* _Work task_:
Wherever a line of the records contains "embedding", copy that line.

───── Given information

(** The classifier answers with a role or with [None], and with [None]
    only in the branch of the NAT designators. *)
Lemma getFPLelemtype_cases db elem :
  (exists r, r ∈ roles /\ NavDB.getFPLelemtype db elem = Some r)
  \/ (NavDB.getFPLelemtype db elem = None
      /\ String.length elem = 4%nat /\ Py.slice 0 3 elem = "NAT").
Proof.
  unfold NavDB.getFPLelemtype, roles.
  repeat match goal with
         | |- context [if ?b then _ else _] => destruct b eqn:?
         end;
    try (left; eexists; split; [|reflexivity]; set_solver).
  right. split; [reflexivity|].
  match goal with
  | H : (_ && _) = true |- _ => apply andb_prop in H as [Hlen Hnat]
  end.
  apply Nat.eqb_eq in Hlen. split; [exact Hlen|].
  apply contains_NAT; [|exact Hnat].
  destruct elem as [|a [|b [|c [|d [|e elem]]]]]; try discriminate. reflexivity.
Qed.

(** C4 (the code at the failing input): the token "NAT1" has length 4 and
    begins with "NAT", its fourth character is not alphabetic, and the
    classifier returns [None] for it, not the procedure role, whatever the
    database holds. *)
Theorem getFPLelemtype_NAT1_is_None db :
  NavDB.getFPLelemtype db "NAT1" = None.
Proof. reflexivity. Qed.

(** C5, amended: a token of four alphabetic characters is classified
    whatever the database holds, so also when the token is the name of a
    point of the database: as an airport when it does not begin with "NAT",
    and as a NAT track when it does, that is when it is "NAT" followed by a
    letter. *)
Theorem four_letters_is_airport db elem :
  String.length elem = 4%nat ->
  Py.isalpha elem = true ->
  (Py.slice 0 3 elem <> "NAT" -> NavDB.getFPLelemtype db elem = Some "apt")
  /\ (Py.slice 0 3 elem = "NAT" -> NavDB.getFPLelemtype db elem = Some "nat").
Proof.
  intros Hlen Halpha.
  apply andb_prop in Halpha as [_ Halpha]. split; intros Hnat.
  - unfold NavDB.getFPLelemtype.
    rewrite Hlen, (alpha_no_digits elem Halpha).
    destruct (String.eqb_spec elem "DCT") as [->|_]; [discriminate|].
    destruct (Py.contains "NAT" (Py.slice 0 3 elem)) eqn:Hc.
    + exfalso. apply Hnat, contains_NAT; [|exact Hc].
      destruct elem as [|a [|b [|c [|d [|e elem]]]]]; try discriminate. reflexivity.
    + cbn. rewrite !andb_false_r. reflexivity.
  - destruct elem as [|a [|b [|c [|d [|e elem]]]]]; try discriminate.
    injection Hnat as -> -> ->.
    assert (Hd : Py.isalpha_c d = true).
    { cbn in Halpha. apply andb_prop in Halpha as [_ Halpha].
      apply andb_prop in Halpha as [_ Halpha].
      apply andb_prop in Halpha as [_ Halpha].
      apply andb_prop in Halpha as [Halpha _]. exact Halpha. }
    revert Hd. destruct d as [[] [] [] [] [] [] [] []]; vm_compute; congruence.
Qed.

End Classifier.

(** ** The unnamed-waypoint decoder *)

Section Decoder.
Context {E : Externals}.

(** C7: the decoder on the three tokens of the specification.  The
    Honeywell token gives a point whose latitude is within 1e-9 of 12.575
    and whose longitude is within 1e-4 of 167.9983; "H0123" gives latitude
    1.5 and longitude -23 exactly; "95N200E" raises the out-of-bounds
    error. *)
Theorem decoder_examples (i : N) :
  (exists w qlat qlon,
      UnnamedWaypoint.__init__ i "N1234.5/E16759.9" = Ok w
      /\ PyFloat.to_Q (WayPoint.lat w) = Some qlat
      /\ PyFloat.to_Q (WayPoint.lon w) = Some qlon
      /\ (Qabs (qlat - (12575 # 1000)) < 1 # 1000000000)%Q
      /\ (Qabs (qlon - (1679983 # 10000)) < 1 # 10000)%Q)
  /\ UnnamedWaypoint.__init__ i "H0123"
     = Ok {| WayPoint.id := i; WayPoint.name := "H0123";
             WayPoint.lat := 1.5; WayPoint.lon := -23;
             WayPoint.type := "uWPT"; WayPoint.descr := "" |}
  /\ UnnamedWaypoint.__init__ i "95N200E" = Raise (UnnamedOutOfBounds "95N200E").
Proof.
  split; [|split; reflexivity].
  eexists _, _, _. split; [reflexivity|].
  split; [vm_compute; reflexivity|].
  split; [vm_compute; reflexivity|].
  split; reflexivity.
Qed.

End Decoder.

(** ** Airway segments *)

Section Segments.
Implicit Types (r : Route.t) (names : list string) (wpts : list WayPoint.t).

(** [x] occurs in [l] at [i] and not before. *)
Definition first_at (x : string) (l : list string) (i : nat) : Prop :=
  l !! i = Some x /\ forall k, (k < i)%nat -> l !! k <> Some x.

Lemma index_first_at x names i :
  Py.index x names = Some i <-> first_at x names i.
Proof.
  revert i. induction names as [|y names IH]; intros i; cbn [Py.index].
  - split; [discriminate|]. intros [H _]. destruct i; discriminate.
  - destruct (String.eqb_spec y x) as [->|Hne].
    + split.
      * intros [= <-]. split; [reflexivity|]. intros k Hk. lia.
      * intros [Hi Hfirst]. destruct i as [|i]; [reflexivity|].
        exfalso. apply (Hfirst 0%nat); [lia|reflexivity].
    + destruct (Py.index x names) as [i'|] eqn:Hidx; cbn [option_map].
      * split.
        -- intros [= <-]. destruct (proj1 (IH i') eq_refl) as [Hi Hfirst].
           split; [exact Hi|]. intros [|k] Hk; cbn; [congruence|].
           apply Hfirst. lia.
        -- intros [Hi Hfirst]. destruct i as [|i]; cbn in Hi; [congruence|].
           f_equal. assert (Hi' : first_at x names i).
           { split; [exact Hi|]. intros k Hk. apply (Hfirst (S k)). lia. }
           apply IH in Hi'. congruence.
      * split; [discriminate|]. intros [Hi Hfirst].
        destruct i as [|i]; cbn in Hi; [congruence|].
        assert (Hi' : first_at x names i).
        { split; [exact Hi|]. intros k Hk. apply (Hfirst (S k)). lia. }
        apply IH in Hi'. discriminate.
Qed.

Lemma index_is_Some x names :
  x ∈ names -> exists i, Py.index x names = Some i.
Proof.
  induction 1 as [x names|x y names _ [i IH]]; cbn [Py.index].
  - rewrite String.eqb_refl. eauto.
  - destruct (String.eqb y x); [eauto|]. rewrite IH. cbn. eauto.
Qed.

Lemma collect_lookup wpts (indices : list nat) :
  Forall (fun i => i < length wpts)%nat indices ->
  exists seg,
    Route.collect wpts indices = Ok seg
    /\ length seg = length indices
    /\ forall k i, indices !! k = Some i -> seg !! k = wpts !! i.
Proof.
  induction 1 as [|i indices Hi _ (seg & Hseg & Hlen & Hlook)]; cbn [Route.collect].
  - exists []. split; [reflexivity|]. split; [reflexivity|]. intros k i; discriminate.
  - destruct (lookup_lt_is_Some_2 wpts i Hi) as [w Hw].
    rewrite Hw, Hseg. cbn. exists (w :: seg).
    split; [reflexivity|]. split; [cbn; congruence|].
    intros [|k] j; cbn; [intros [= <-]; congruence|]. apply Hlook.
Qed.

Lemma range_up_lookup (a b k : nat) :
  (k < b - a)%nat -> Py.range_up a b !! k = Some (a + k)%nat.
Proof. intros Hk. unfold Py.range_up. apply lookup_seq. split; [reflexivity|exact Hk]. Qed.

Lemma range_down_lookup (a b k : nat) :
  (k < a - b)%nat -> Py.range_down a b !! k = Some (a - k)%nat.
Proof.
  intros Hk. unfold Py.range_down. rewrite list_lookup_fmap.
  rewrite (proj2 (lookup_seq 0 (a - b) k k)); [reflexivity|]. split; [reflexivity|exact Hk].
Qed.
(** * ShinAI security monitoring: a shallow embedding of the event pipeline

    The development follows the JavaScript sources of
    [security/monitoring/src]: the orchestrator ([app.js]), the threat
    detector and the compliance checker ([detectors/threatDetector.js]),
    the audit logger ([loggers/auditLogger.js]), the alert manager and the
    metrics update of the security monitor.

    Conventions.
    - A JavaScript value that the pipeline receives, stores or serialises is
      a [value]; an absent property is [None] of a lookup ([undefined]).
    - Numbers that the pipeline computes (confidence, score) are IEEE
      binary64 floats, as in JavaScript; numbers inside payloads are
      integral.
    - Strings are sequences of 8-bit characters: the embedding covers
      payloads written in ASCII.
    - [async] functions are run to completion one after the other; a
      rejected promise is a thrown exception.  State mutated before a
      [throw] stays mutated. *)

From Stdlib Require Import ZArith String Ascii List Bool Lia DecimalString.
From Stdlib Require Import Floats.PrimFloat Floats.FloatOps Floats.SpecFloat Uint63.
From Stdlib Require Import Floats.FloatAxioms Sorting.Sorted.
From stdpp Require Import base option list gmap strings relations.
Import ListNotations.

Set Warnings "-inexact-float,-register-all".

Open Scope string_scope.
Open Scope Z_scope.

(* ===================================================================== *)
(** * Part I: definitions                                                 *)
(* ===================================================================== *)

(** ** Exceptions and the state monad *)

(** What a [throw] carries: the message of the [Error]. *)
Inductive Res (A : Type) : Type :=
| Ok (a : A)
| Throw (msg : string).
Arguments Ok {A} a.
Arguments Throw {A} msg.

(** A computation over a mutable state [S]: it returns or throws, and
    leaves a state behind either way. *)
Definition M (S A : Type) : Type := S -> Res A * S.

Definition ret {S A} (a : A) : M S A := fun s => (Ok a, s).
Definition throw {S A} (msg : string) : M S A := fun s => (Throw msg, s).
Definition bind {S A B} (m : M S A) (k : A -> M S B) : M S B :=
  fun s => match m s with
           | (Ok a, s') => k a s'
           | (Throw e, s') => (Throw e, s')
           end.
Definition get {S} : M S S := fun s => (Ok s, s).
Definition gets {S A} (f : S -> A) : M S A := fun s => (Ok (f s), s).
Definition modify {S} (f : S -> S) : M S unit := fun s => (Ok tt, f s).

(** [try { m } catch (error) { h error }] *)
Definition try_catch {S A} (m : M S A) (h : string -> M S A) : M S A :=
  fun s => match m s with
           | (Ok a, s') => (Ok a, s')
           | (Throw e, s') => h e s'
           end.

(** Run a computation of a component inside a larger state. *)
Definition zoom {W S A} (proj : W -> S) (inj : S -> W -> W) (m : M S A) : M W A :=
  fun w => let (r, s') := m (proj w) in (r, inj s' w).

Declare Scope monad_scope.
Delimit Scope monad_scope with monad.
Notation "'let*' x ':=' m 'in' k" := (bind m (fun x => k))
  (at level 10, x pattern, m at level 100, k at level 200) : monad_scope.
Notation "m ';;' k" := (bind m (fun _ => k))
  (at level 100, k at level 200, right associativity) : monad_scope.
Open Scope monad_scope.

Definition when {S} (b : bool) (m : M S unit) : M S unit :=
  if b then m else ret tt.

(** [for (const x of xs) { body x }] *)
Fixpoint for_each {S A} (xs : list A) (body : A -> M S unit) : M S unit :=
  match xs with
  | [] => ret tt
  | x :: rest => body x ;; for_each rest body
  end.

(** ** JavaScript values *)

Inductive value : Type :=
| VNull
| VBool (b : bool)
| VInt (n : Z)
| VFloat (x : float)
| VStr (s : string)
| VDate (ms : Z)
| VArr (items : list value)
| VObj (fields : list (string * value)).

(** [!!v] *)
Definition truthy (v : value) : bool :=
  match v with
  | VNull => false
  | VBool b => b
  | VInt n => negb (n =? 0)
  | VFloat x => negb (PrimFloat.eqb x 0%float || is_nan x)
  | VStr s => negb (String.eqb s "")
  | VDate _ | VArr _ | VObj _ => true
  end.

Definition truthy_opt (o : option value) : bool :=
  match o with Some v => truthy v | None => false end.

Fixpoint assoc {A} (k : string) (l : list (string * A)) : option A :=
  match l with
  | [] => None
  | (k', v) :: rest => if String.eqb k k' then Some v else assoc k rest
  end.

(** [obj[k] = v]: an existing key keeps its place, a new one goes last. *)
Fixpoint assoc_set {A} (k : string) (v : A) (l : list (string * A)) : list (string * A) :=
  match l with
  | [] => [(k, v)]
  | (k', v') :: rest =>
      if String.eqb k k' then (k, v) :: rest else (k', v') :: assoc_set k v rest
  end.

(** [v.k] for a [v] that is not [null] or [undefined]: the own property of
    an object, [undefined] on anything else ([null.k] throws and is
    written out where it can happen). *)
Definition prop (v : value) (k : string) : option value :=
  match v with
  | VObj fields => assoc k fields
  | _ => None
  end.

(** [v?.k] *)
Definition opt_prop (o : option value) (k : string) : option value :=
  match o with Some v => prop v k | None => None end.

(** [typeof v === 'object'] ([null], dates, arrays and objects). *)
Definition typeof_object (v : value) : bool :=
  match v with
  | VNull | VDate _ | VArr _ | VObj _ => true
  | _ => false
  end.

Definition str_of (o : option value) : option string :=
  match o with Some (VStr s) => Some s | _ => None end.

(** Fields of an object literal: a field whose value is [undefined] is
    left out, as [JSON.stringify] leaves it out. *)
Definition fields (l : list (string * option value)) : list (string * value) :=
  omap (fun kv => match snd kv with Some v => Some (fst kv, v) | None => None end) l.

(** ** The host: what Node.js and the npm packages provide

    The functions of the runtime and of third-party packages that the
    sources call are parameters of the development.  [None] stands for a
    thrown exception where the host function can throw. *)
Class Host : Type := {
  (** [Number.prototype.toString] on a non-integral number *)
  Number_toString : float -> string;
  (** [Date.prototype.toISOString], from milliseconds since the epoch *)
  toISOString : Z -> string;
  (** [new Date(ms).getHours()] *)
  getHours : Z -> Z;
  (** [JSON.parse] *)
  JSON_parse : string -> option value;
  (** [crypto.createHash('sha256').update(s).digest('hex')] *)
  sha256_hex : string -> string;
  (** [crypto.createCipher('aes-256-cbc', key)], [update(s, 'utf8', 'hex')]
      and [final('hex')] *)
  cipher_hex : string -> string -> option string;
  (** [crypto.createDecipher('aes-256-cbc', key)], [update(c, 'hex', 'utf8')]
      and [final('utf8')] *)
  decipher_utf8 : string -> string -> option string;
  (** [crypto.randomUUID()], from the state of the generator *)
  randomUUID : nat -> string;
  (** [validator.isIP] and [validator.isISO8601] on a string *)
  validator_isIP : string -> bool;
  validator_isISO8601 : string -> bool;
  (** [geoip.lookup(ip)]: [null] or an object with [country], [org], ... *)
  geoip_lookup : string -> option value;
  (** [new UAParser(ua).getResult()] *)
  uaParser_getResult : string -> value;
  (** [moment(ms).format('YYYY-MM-DD')] *)
  format_date : Z -> string;
  (** [new Date(s).getTime()]; [None] is an invalid date *)
  Date_parse : string -> option Z;
  (** [parseInt(s)] and [parseFloat(s)]; [None] is [NaN] *)
  parseInt : string -> option Z;
  parseFloat : string -> option float;
}.

(** ** JSON.stringify *)

Definition string_of_Z (n : Z) : string :=
  NilZero.string_of_int (Z.to_int n).

Definition hex_digit (n : N) : ascii :=
  match n with
  | 0%N => "0" | 1%N => "1" | 2%N => "2" | 3%N => "3" | 4%N => "4"
  | 5%N => "5" | 6%N => "6" | 7%N => "7" | 8%N => "8" | 9%N => "9"
  | 10%N => "a" | 11%N => "b" | 12%N => "c" | 13%N => "d" | 14%N => "e"
  | _ => "f"
  end%char.

Definition dquote : ascii := ascii_of_N 34.
Definition backslash : ascii := ascii_of_N 92.
Definition str1 (c : ascii) : string := String c EmptyString.

(** One character inside a JSON string literal. *)
Definition json_escape_char (c : ascii) : string :=
  let n := N_of_ascii c in
  if (n =? 34)%N then String backslash (str1 dquote)
  else if (n =? 92)%N then String backslash (str1 backslash)
  else if (n =? 8)%N then String backslash "b"
  else if (n =? 12)%N then String backslash "f"
  else if (n =? 10)%N then String backslash "n"
  else if (n =? 13)%N then String backslash "r"
  else if (n =? 9)%N then String backslash "t"
  else if (n <? 32)%N then
    String backslash ("u00" ++ String (hex_digit (n / 16)) (str1 (hex_digit (n mod 16))))
  else str1 c.

Fixpoint json_escape (s : string) : string :=
  match s with
  | EmptyString => EmptyString
  | String c rest => json_escape_char c ++ json_escape rest
  end.

Definition json_quote (s : string) : string :=
  String dquote (json_escape s ++ str1 dquote).

Fixpoint join (sep : string) (l : list string) : string :=
  match l with
  | [] => ""
  | [x] => x
  | x :: rest => x ++ sep ++ join sep rest
  end.

Section Stringify.
Context `{Host}.

(** [JSON.stringify(v)] with no indentation.  A date serialises through
    [toJSON], that is [toISOString]. *)
Fixpoint JSON_stringify (v : value) : string :=
  match v with
  | VNull => "null"
  | VBool true => "true"
  | VBool false => "false"
  | VInt n => string_of_Z n
  | VFloat x => Number_toString x
  | VStr s => json_quote s
  | VDate ms => json_quote (toISOString ms)
  | VArr items => "[" ++ join "," (map JSON_stringify items) ++ "]"
  | VObj fields =>
      "{" ++ join ","
               (map (fun kv => json_quote (fst kv) ++ ":" ++ JSON_stringify (snd kv)) fields)
          ++ "}"
  end.

End Stringify.

(** ** Regular expressions

    The patterns of the sources are written as syntax trees next to their
    source text; [rx] is the backtracking matcher of ECMAScript restricted
    to the constructs the patterns use (greedy stars, ordered alternatives,
    word boundaries, one negative lookahead). *)

Inductive cclass : Type :=
| CAny                      (* .   *)
| CDigit                    (* \d  *)
| CSpace                    (* \s  *)
| CWord                     (* \w  *)
| COneOf (cs : string)      (* [cs]  *)
| CNoneOf (cs : string).    (* [^cs] *)

Inductive regex : Type :=
| RChr (c : ascii)
| RCls (k : cclass)
| RBound                    (* \b *)
| REmpty
| RSeq (r1 r2 : regex)
| RAlt (r1 r2 : regex)
| RStar (r : regex)
| RNotAhead (r : regex).    (* (?!r) *)

Definition code_in (lo hi : N) (c : ascii) : bool :=
  let n := N_of_ascii c in ((lo <=? n) && (n <=? hi))%N.

Definition is_digit (c : ascii) : bool := code_in 48 57 c.
Definition is_upper (c : ascii) : bool := code_in 65 90 c.
Definition is_lower (c : ascii) : bool := code_in 97 122 c.
Definition is_word (c : ascii) : bool :=
  is_digit c || is_upper c || is_lower c || (N_of_ascii c =? 95)%N.
Definition is_space (c : ascii) : bool :=
  code_in 9 13 c || (N_of_ascii c =? 32)%N || (N_of_ascii c =? 160)%N.
Definition is_line_terminator (c : ascii) : bool :=
  (N_of_ascii c =? 10)%N || (N_of_ascii c =? 13)%N.

Definition to_lower (c : ascii) : ascii :=
  if is_upper c then ascii_of_N (N_of_ascii c + 32) else c.

(** Equality of characters, after canonicalisation under the [i] flag. *)
Definition chr_eq (ci : bool) (c d : ascii) : bool :=
  if ci then Ascii.eqb (to_lower c) (to_lower d) else Ascii.eqb c d.

Fixpoint chr_in (ci : bool) (d : ascii) (cs : string) : bool :=
  match cs with
  | EmptyString => false
  | String c rest => chr_eq ci c d || chr_in ci d rest
  end.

──────────

* _Task output_:
(** * ShinAI security monitoring: a shallow embedding of the event pipeline
    - Strings are sequences of 8-bit characters: the embedding covers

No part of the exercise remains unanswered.